Der Oberste Gerichtshof (OGH) wies die Klage aber wieder zur Gänze ab. Die Ärzte hätten die Untersuchung korrekt durchgeführt. Und die Patientin habe, da sie selbst Medizinerin ist, wissen müssen, dass diese Untersuchung noch nicht alle Risken abdeckt. Aber die Ärzte hätten ihre Vertragspflicht verletzt, indem sie die Frau wegen der Risikoschwangerschaft nicht gleich an ein Zentrum für Pränataldiagnostik überwiesen.

Doch der Herzfehler des Kinds sei zwei Monate später von einem Fachmann „ohnehin diagnostiziert“ worden. Die danach entstandenen Folgen könne man den Ärzten nicht mehr anlasten, sagte der OGH, der noch einmal die Rechtslage zu einer möglichen Abtreibung skizzierte. Ein Beweis, dass bei den Eltern ein Schaden durch die verspätete Information eingetreten wäre, sei nicht erbracht worden, so der OGH (8 Ob 54/14w). Es liege ein „schwerer Schicksalsschlag“ vor, den die Ärzte jedoch nicht zu verantworten hätten.

Ersatz der Kosten grundsätzlich möglich

Man könne aus dem Urteil aber ableiten, dass der OGH gewillt wäre, auch abseits des Unterhalts Eltern Ersatz zuzusprechen, wenn ein Kind infolge mangelnder ärztlicher Aufklärung zur Welt kommt, analysiert Andreas Kletečka von der Uni Salzburg.
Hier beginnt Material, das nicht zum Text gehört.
(** ** The compact form is one line *)

Definition one_line (t : text) : Prop := forallb (λ c, negb (byte_val c =? 10)) t = true.

Lemma one_line_app s t : one_line s → one_line t → one_line (s ++ t).
Proof. unfold one_line. rewrite forallb_app. by intros -> ->. Qed.

Lemma one_line_cons c t : byte_val c ≠ 10 → one_line t → one_line (c :: t).
Proof. unfold one_line. cbn. intros Hc ->. by destruct (Z.eqb_spec (byte_val c) 10). Qed.

Lemma one_line_escape s : one_line (escape s).
Proof.
  remember (length s) as n eqn:Hn. revert s Hn. induction (lt_wf n) as [n _ IH]. intros s ->.
  destruct s as [|c s1]; [done|]. cbn [escape].
  assert (IH' : ∀ t, (length t ≤ length s1)%nat → one_line (escape t)) by (intros t Ht; apply (IH (length t)); cbn; lia || done).
  destruct (Z.ltb_spec (byte_val c) 128) as [Hc|Hc].
  { apply one_line_app; [|by apply IH']. destruct c as [[] [] [] [] [] [] [] []]; vm_compute; done. }
  pose proof (rune_len_spec c s1 Hc) as Hr.
  assert (Hinv : one_line (unicode_escape 65533 ++ escape s1)) by (apply one_line_app; [done|by apply IH']).
  destruct (rune_len c s1) as [|[|[|[|[|k]]]]]; try done; destruct s1 as [|d [|e [|f s4]]]; try done;
    apply one_line_app; try (apply IH'; cbn; lia); try (repeat apply one_line_cons; done || lia).
  all: unfold escape_rune3; case_match eqn:Hsep; [|repeat apply one_line_cons; done || lia].
  all: apply andb_prop in Hsep as [_ [He|He]%orb_prop]; apply Z.eqb_eq in He; by rewrite He.
Qed.

Lemma one_line_numeric t : numeric t → one_line t.
Proof.
  unfold numeric, one_line. rewrite !forallb_forall. intros Ht c Hc. specialize (Ht c Hc). revert Ht.
  destruct c as [[] [] [] [] [] [] [] []]; vm_compute; done.
Qed.

Lemma one_line_string s : one_line (write_string s).
Proof. unfold write_string. apply one_line_cons; [done|]. apply one_line_app; [apply one_line_escape|done]. Qed.

Lemma compact_one_line v d : json_ok v → one_line (write_json compact d v).
Proof.
  revert d. induction v as [t|t|ms IH] using json_nested_ind; intros d Hok.
  - by apply one_line_numeric, Hok.
  - apply one_line_string.
  - destruct ms as [|m ms]; [done|].
    change (write_json compact d (JObj (m :: ms)))
      with (lbrace :: commas (member_text compact (S d) <$> (m :: ms)) ++ [rbrace]).
    apply one_line_cons; [done|]. apply one_line_app; [|done].
    cbn [json_ok] in Hok. generalize dependent (m :: ms). clear m ms. intros ms IH Hok.
    induction IH as [|m ms Hm _ IHms]; [done|]. cbn [fmap list_fmap foldr] in *. destruct Hok as [Hok1 Hok2].
    assert (Hmt : one_line (member_text compact (S d) m)).
    { unfold member_text. apply (one_line_app []); [done|]. apply one_line_app; [apply one_line_string|].
      apply one_line_cons; [done|]. by apply Hm. }
    destruct ms as [|m' ms]; [cbn; by rewrite app_nil_r|]. rewrite commas_cons by done.
    apply one_line_app; [done|]. apply one_line_cons; [done|]. by apply IHms.
Qed.
Lemma read_bytes raw s :
  Forall (λ c, 128 ≤ byte_val c) raw → read_body (raw ++ s) = after (Some raw) (read_body s).
Proof.
  induction 1 as [|c raw Hc _ IH]; cbn [app].
  - by destruct (read_body s) as [[]|].
  - by rewrite read_body_byte, IH, after_after.
Qed.

Lemma read_escaped_rune r raw s :
  128 ≤ r < 1114112 → utf8_encode r = Some raw → Forall (λ c, 128 ≤ byte_val c) raw →
  read_body (escaped_rune is_print r raw ++ s) = after (Some raw) (read_body s).
Proof.
  intros Hr Henc Hraw. unfold escaped_rune.
  assert (Heq : ∀ k, k < 128 → (r =? k) = false) by (intros k Hk; apply Z.eqb_neq; lia).
  rewrite !Heq, (proj2 (Z.ltb_ge r 32)) by lia. cbn [orb].
  destruct (IsPrint is_print r); [by apply read_bytes|]. destruct (Z.ltb_spec r 65536).
  - cbn [app]. rewrite read_body_u by lia. by rewrite Henc.
  - cbn [app]. rewrite read_body_U by lia. by rewrite Henc.
Qed.

Lemma read_quote_body s rest :
  read_body (quote_body is_print s ++ quote :: rest) = Some (s, rest).
Proof.
  remember (length s) as n eqn:Hn. revert s Hn. induction (lt_wf n) as [n _ IH]. intros s ->.
  destruct s as [|c s1]; [done|]. cbn [quote_body].
  destruct (Z.ltb_spec (byte_val c) 128) as [Hc|Hc].
  { rewrite <-(assoc_L (++)), read_escaped_ascii, (IH (length s1)) by (cbn; lia || done). done. }
  assert (Hbad : read_body ((backslash :: chr 120 :: hex_digits 2 (byte_val c) ++ quote_body is_print s1) ++ quote :: rest) =
    Some (c :: s1, rest)).
  { rewrite <-!app_comm_cons, <-(assoc_L (++)), read_body_x, (IH (length s1)) by (cbn; lia || done || apply byte_val_range).
    cbn. by rewrite (chr_val c). }
  pose proof (rune_len_spec c s1 Hc) as Hr. pose proof (rune_len_encode c s1 Hc) as He.
  destruct (rune_len c s1) as [|[|[|[|[|n]]]]]; try done; destruct s1 as [|d [|e [|f s4]]]; try done;
    destruct_and?; rewrite <-(assoc_L (++)), read_escaped_rune by (lia || done || by repeat constructor).
  all: match goal with |- after _ (read_body (quote_body _ ?t ++ _)) = _ => by rewrite (IH (length t)) by (cbn; lia || done) end.
Qed.

(** Quoting loses no byte: the string is read back, with what follows it. *)
Lemma Quote_reads_back s rest : read_quoted (Quote is_print s ++ rest) = Some (s, rest).
Proof.
  unfold read_quoted, Quote. rewrite <-app_comm_cons. cbn [strip_prefix]. rewrite decide_True by done.
  rewrite <-(assoc_L (++)). cbn [app mbind option_bind]. rewrite read_quote_body. cbn. by rewrite implode_explode.
Qed.

(** A quoted string is in one line. *)
Lemma one_line_hex n z : one_line (hex_digits n z).
Proof.
  induction n as [|n IH]; [done|]. apply one_line_cons; [|done].
  assert (Hd : 0 ≤ z / 16 ^ Z.of_nat n mod 16 < 16) by (apply Z.mod_pos_bound; lia).
  remember (z / 16 ^ Z.of_nat n mod 16) as d. intros Hb. pose proof (hex_val_digit d Hd) as Hh.
  rewrite <-(byte_of_val (hex_digit d)), Hb in Hh. done.
Qed.

Lemma one_line_bytes raw : Forall (λ c, 128 ≤ byte_val c) raw → one_line raw.
Proof. induction 1; [done|]. apply one_line_cons; [lia|done]. Qed.

Lemma one_line_escaped r raw :
  128 ≤ r → Forall (λ c, 128 ≤ byte_val c) raw → one_line (escaped_rune is_print r raw).
Proof.
  intros Hr Hraw. unfold escaped_rune.
  assert (Heq : ∀ k, k < 128 → (r =? k) = false) by (intros k Hk; apply Z.eqb_neq; lia).
  rewrite !Heq, (proj2 (Z.ltb_ge r 32)) by lia. cbn [orb].
  destruct (IsPrint is_print r); [by apply one_line_bytes|].
  case_match; apply one_line_cons, one_line_cons, one_line_hex; done.
Qed.

Lemma one_line_escaped_ascii c : byte_val c < 128 → one_line (escaped_rune is_print (byte_val c) [c]).
Proof. destruct c as [[] [] [] [] [] [] [] []]; intros Hc; first [reflexivity | exfalso; revert Hc; vm_compute; done]. Qed.

Lemma one_line_quote_body s : one_line (quote_body is_print s).
Proof.
  remember (length s) as n eqn:Hn. revert s Hn. induction (lt_wf n) as [n _ IH]. intros s ->.
  destruct s as [|c s1]; [done|]. cbn [quote_body].
  destruct (Z.ltb_spec (byte_val c) 128) as [Hc|Hc].
  { apply one_line_app; [by apply one_line_escaped_ascii|]. by apply (IH (length s1)); [cbn; lia|]. }
  assert (Hbad : one_line (backslash :: chr 120 :: hex_digits 2 (byte_val c) ++ quote_body is_print s1)).
  { apply one_line_cons, one_line_cons, one_line_app; [done..|apply one_line_hex|]. by apply (IH (length s1)); [cbn; lia|]. }
  pose proof (rune_len_spec c s1 Hc) as Hr. pose proof (rune_len_encode c s1 Hc) as He.
  destruct (rune_len c s1) as [|[|[|[|[|n]]]]]; try done; destruct s1 as [|d [|e [|f s4]]]; try done;
    destruct_and?; (apply one_line_app; [apply one_line_escaped; [lia|by repeat constructor]|]);
    match goal with |- one_line (quote_body _ ?t) => by apply (IH (length t)); [cbn; lia|] end.
Qed.

Lemma one_line_Quote s : one_line (Quote is_print s).
Proof. apply one_line_cons, one_line_app; [done|apply one_line_quote_body|done]. Qed.
End reads.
In diesem Fall sei die Klage am mangelnden Nachweis gescheitert, dass das Verhalten der Ärzte für die Folgen kausal war, sagt Kletečka zur „Presse“.

AUF EINEN BLICK

Der OGH urteilte schon bisher, dass Ärzte Unterhalt für ein behindertes Kind leisten müssen, wenn dieses infolge mangelnder Aufklärung der Eltern zur Welt kam. Nun wurde aber nicht der Unterhalt, sondern es wurden sonstige Kosten, die durch die Geburt entstanden, eingeklagt. Der OGH lässt erkennen, dass auch diese Kosten zugesprochen werden können. Die Klage scheiterte aber: Die Eltern hatten noch vor der Geburt von der Behinderung erfahren.